▶ Required action:
Reproduce exactly the lines from the line containing "Marshal := Some;" through the end of the records below, including both ends, and nothing else.

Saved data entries
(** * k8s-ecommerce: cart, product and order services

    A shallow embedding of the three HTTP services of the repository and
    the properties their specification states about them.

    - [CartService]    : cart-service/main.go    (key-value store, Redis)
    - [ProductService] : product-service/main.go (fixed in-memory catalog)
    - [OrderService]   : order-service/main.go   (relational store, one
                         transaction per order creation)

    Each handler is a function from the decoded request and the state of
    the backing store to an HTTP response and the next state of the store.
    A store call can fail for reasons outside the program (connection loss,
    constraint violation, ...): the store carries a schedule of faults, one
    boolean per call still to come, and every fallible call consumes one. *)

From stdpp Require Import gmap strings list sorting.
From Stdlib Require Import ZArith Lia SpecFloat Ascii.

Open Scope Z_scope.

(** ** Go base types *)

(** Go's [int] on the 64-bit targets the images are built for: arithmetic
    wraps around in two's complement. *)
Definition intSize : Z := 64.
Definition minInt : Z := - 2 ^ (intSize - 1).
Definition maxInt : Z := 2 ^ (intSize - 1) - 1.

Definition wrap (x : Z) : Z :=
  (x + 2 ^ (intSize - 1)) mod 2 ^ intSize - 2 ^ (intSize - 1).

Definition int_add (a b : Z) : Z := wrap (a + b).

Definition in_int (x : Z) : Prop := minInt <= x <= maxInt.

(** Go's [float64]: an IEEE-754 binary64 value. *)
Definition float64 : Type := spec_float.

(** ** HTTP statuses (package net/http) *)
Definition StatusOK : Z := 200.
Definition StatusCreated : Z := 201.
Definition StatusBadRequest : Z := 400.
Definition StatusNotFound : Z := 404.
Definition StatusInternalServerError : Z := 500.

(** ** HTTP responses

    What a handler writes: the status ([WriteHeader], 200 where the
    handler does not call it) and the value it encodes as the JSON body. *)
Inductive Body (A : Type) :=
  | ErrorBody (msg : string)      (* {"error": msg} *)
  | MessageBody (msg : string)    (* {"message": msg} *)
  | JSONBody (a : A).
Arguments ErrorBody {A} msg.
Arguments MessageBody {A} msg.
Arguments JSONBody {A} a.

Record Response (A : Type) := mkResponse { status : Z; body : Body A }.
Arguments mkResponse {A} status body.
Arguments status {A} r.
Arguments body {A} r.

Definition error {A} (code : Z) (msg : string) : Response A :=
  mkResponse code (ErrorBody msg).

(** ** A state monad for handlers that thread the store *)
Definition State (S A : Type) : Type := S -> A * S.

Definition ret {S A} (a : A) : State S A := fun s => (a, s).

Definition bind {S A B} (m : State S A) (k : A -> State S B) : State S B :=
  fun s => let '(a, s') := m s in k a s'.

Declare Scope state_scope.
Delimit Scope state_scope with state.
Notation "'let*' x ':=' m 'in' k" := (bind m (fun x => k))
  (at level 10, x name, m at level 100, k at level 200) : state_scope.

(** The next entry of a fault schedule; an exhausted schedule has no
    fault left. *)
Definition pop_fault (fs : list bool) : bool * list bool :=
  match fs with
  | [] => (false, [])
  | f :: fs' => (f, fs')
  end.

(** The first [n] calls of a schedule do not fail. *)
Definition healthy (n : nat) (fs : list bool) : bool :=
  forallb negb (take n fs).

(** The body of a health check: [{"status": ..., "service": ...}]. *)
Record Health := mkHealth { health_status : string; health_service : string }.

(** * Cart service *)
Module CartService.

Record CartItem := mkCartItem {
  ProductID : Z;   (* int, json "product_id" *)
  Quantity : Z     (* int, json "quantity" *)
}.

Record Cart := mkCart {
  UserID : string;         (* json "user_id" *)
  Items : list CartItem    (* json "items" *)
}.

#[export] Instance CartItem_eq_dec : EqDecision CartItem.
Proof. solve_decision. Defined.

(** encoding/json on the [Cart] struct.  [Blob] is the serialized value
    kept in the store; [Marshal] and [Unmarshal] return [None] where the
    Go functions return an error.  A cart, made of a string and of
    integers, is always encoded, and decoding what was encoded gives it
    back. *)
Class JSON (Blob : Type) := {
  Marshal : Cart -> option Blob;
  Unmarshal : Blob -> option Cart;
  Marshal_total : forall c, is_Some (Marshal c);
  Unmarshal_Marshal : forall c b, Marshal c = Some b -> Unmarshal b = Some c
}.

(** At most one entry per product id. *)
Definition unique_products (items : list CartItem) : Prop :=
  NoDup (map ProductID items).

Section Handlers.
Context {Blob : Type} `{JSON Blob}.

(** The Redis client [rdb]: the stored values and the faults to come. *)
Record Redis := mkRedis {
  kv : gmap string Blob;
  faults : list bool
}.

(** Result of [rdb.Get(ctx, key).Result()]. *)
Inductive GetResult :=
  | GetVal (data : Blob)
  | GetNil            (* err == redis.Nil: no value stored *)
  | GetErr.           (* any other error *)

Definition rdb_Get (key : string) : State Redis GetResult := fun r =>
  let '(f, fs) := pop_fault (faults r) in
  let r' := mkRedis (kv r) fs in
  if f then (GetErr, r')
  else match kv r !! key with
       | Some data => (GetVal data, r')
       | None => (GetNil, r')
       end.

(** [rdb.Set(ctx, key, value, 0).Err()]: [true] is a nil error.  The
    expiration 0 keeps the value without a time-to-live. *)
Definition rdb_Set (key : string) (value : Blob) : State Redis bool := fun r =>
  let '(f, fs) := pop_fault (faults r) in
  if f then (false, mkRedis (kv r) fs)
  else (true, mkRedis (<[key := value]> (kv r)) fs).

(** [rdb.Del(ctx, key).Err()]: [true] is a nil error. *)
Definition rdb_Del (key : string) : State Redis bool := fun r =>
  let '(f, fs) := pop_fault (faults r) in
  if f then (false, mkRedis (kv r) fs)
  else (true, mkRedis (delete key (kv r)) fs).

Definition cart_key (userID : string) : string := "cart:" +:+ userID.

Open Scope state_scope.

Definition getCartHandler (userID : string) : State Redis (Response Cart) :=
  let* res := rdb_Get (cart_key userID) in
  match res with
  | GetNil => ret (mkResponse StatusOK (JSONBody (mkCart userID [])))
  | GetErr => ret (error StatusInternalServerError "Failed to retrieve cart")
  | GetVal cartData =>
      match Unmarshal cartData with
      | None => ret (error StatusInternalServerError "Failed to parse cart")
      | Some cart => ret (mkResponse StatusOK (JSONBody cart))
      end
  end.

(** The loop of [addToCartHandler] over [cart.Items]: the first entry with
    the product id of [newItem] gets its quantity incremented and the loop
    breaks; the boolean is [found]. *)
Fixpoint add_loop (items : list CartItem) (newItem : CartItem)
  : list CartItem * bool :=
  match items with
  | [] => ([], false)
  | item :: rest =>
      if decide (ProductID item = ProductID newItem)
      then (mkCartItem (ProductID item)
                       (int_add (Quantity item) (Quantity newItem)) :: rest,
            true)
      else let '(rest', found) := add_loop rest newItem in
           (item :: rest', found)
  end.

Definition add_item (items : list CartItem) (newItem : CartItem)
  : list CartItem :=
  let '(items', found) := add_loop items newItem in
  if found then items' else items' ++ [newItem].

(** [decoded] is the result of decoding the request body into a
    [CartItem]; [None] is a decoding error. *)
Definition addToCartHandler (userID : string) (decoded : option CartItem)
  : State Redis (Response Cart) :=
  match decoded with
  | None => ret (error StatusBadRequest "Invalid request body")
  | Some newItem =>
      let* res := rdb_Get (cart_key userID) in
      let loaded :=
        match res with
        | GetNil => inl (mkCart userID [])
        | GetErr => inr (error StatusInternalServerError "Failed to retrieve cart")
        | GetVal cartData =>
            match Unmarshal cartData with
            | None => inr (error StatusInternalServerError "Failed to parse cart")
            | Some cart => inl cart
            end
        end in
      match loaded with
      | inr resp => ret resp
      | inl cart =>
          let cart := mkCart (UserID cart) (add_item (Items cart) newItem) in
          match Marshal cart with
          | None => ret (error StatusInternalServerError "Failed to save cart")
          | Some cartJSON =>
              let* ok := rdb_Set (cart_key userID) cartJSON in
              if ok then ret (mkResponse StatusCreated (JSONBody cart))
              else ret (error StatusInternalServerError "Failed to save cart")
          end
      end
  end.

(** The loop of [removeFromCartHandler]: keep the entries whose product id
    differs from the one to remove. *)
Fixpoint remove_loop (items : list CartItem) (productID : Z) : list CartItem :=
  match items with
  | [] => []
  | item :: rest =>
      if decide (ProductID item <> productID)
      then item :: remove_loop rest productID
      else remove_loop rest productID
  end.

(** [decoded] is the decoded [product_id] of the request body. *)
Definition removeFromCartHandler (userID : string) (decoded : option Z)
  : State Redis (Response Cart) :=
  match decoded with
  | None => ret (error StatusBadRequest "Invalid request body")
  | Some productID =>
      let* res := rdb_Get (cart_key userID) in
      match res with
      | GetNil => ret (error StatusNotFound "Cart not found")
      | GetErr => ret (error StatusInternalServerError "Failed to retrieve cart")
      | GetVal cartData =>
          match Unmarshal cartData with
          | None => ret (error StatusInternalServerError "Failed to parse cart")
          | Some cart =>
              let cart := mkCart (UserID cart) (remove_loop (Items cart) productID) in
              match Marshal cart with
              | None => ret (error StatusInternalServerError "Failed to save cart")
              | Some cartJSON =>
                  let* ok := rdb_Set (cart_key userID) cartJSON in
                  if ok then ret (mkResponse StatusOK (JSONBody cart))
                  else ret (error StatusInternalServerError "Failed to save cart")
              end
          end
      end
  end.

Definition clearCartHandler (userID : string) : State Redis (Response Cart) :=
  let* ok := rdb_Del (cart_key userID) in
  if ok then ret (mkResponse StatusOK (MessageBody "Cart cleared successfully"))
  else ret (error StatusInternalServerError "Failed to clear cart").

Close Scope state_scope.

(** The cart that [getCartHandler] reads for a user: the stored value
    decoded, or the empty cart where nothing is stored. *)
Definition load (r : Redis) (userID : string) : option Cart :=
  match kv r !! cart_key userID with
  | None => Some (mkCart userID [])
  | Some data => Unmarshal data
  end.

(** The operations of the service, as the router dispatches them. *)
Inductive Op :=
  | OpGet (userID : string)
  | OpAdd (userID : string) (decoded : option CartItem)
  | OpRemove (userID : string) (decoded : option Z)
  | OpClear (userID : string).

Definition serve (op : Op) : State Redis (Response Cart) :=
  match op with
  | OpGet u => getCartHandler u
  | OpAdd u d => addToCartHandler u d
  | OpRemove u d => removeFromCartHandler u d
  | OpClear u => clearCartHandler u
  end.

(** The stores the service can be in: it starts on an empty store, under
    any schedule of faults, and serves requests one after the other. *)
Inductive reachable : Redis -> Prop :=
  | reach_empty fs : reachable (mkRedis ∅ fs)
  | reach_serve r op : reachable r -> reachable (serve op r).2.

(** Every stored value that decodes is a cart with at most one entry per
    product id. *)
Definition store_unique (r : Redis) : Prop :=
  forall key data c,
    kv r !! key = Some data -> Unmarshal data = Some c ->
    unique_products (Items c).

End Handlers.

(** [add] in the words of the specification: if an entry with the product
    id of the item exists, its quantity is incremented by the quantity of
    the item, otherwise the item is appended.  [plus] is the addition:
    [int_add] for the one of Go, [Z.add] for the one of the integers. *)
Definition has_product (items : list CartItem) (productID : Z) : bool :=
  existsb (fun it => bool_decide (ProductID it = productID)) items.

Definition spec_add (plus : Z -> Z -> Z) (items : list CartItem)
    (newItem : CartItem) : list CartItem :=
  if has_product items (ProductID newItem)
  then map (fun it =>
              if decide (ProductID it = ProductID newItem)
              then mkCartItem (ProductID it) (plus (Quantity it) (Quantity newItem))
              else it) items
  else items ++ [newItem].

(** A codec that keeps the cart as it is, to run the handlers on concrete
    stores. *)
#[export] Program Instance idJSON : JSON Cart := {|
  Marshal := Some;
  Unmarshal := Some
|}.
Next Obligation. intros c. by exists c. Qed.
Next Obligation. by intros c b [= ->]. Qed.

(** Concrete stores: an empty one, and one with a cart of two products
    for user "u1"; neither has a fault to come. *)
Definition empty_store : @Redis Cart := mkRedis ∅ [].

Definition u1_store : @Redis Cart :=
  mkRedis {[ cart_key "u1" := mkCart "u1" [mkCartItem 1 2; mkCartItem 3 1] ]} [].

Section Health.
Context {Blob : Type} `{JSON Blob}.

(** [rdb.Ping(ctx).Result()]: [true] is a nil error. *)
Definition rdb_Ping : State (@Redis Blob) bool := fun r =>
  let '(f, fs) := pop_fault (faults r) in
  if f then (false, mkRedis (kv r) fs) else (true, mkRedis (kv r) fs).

▶ Response:
  Marshal := Some;
  Unmarshal := Some
|}.
Next Obligation. intros c. by exists c. Qed.
Next Obligation. by intros c b [= ->]. Qed.

(** Concrete stores: an empty one, and one with a cart of two products
    for user "u1"; neither has a fault to come. *)
Definition empty_store : @Redis Cart := mkRedis ∅ [].

Definition u1_store : @Redis Cart :=
  mkRedis {[ cart_key "u1" := mkCart "u1" [mkCartItem 1 2; mkCartItem 3 1] ]} [].

Section Health.
Context {Blob : Type} `{JSON Blob}.

(** [rdb.Ping(ctx).Result()]: [true] is a nil error. *)
Definition rdb_Ping : State (@Redis Blob) bool := fun r =>
  let '(f, fs) := pop_fault (faults r) in
  if f then (false, mkRedis (kv r) fs) else (true, mkRedis (kv r) fs).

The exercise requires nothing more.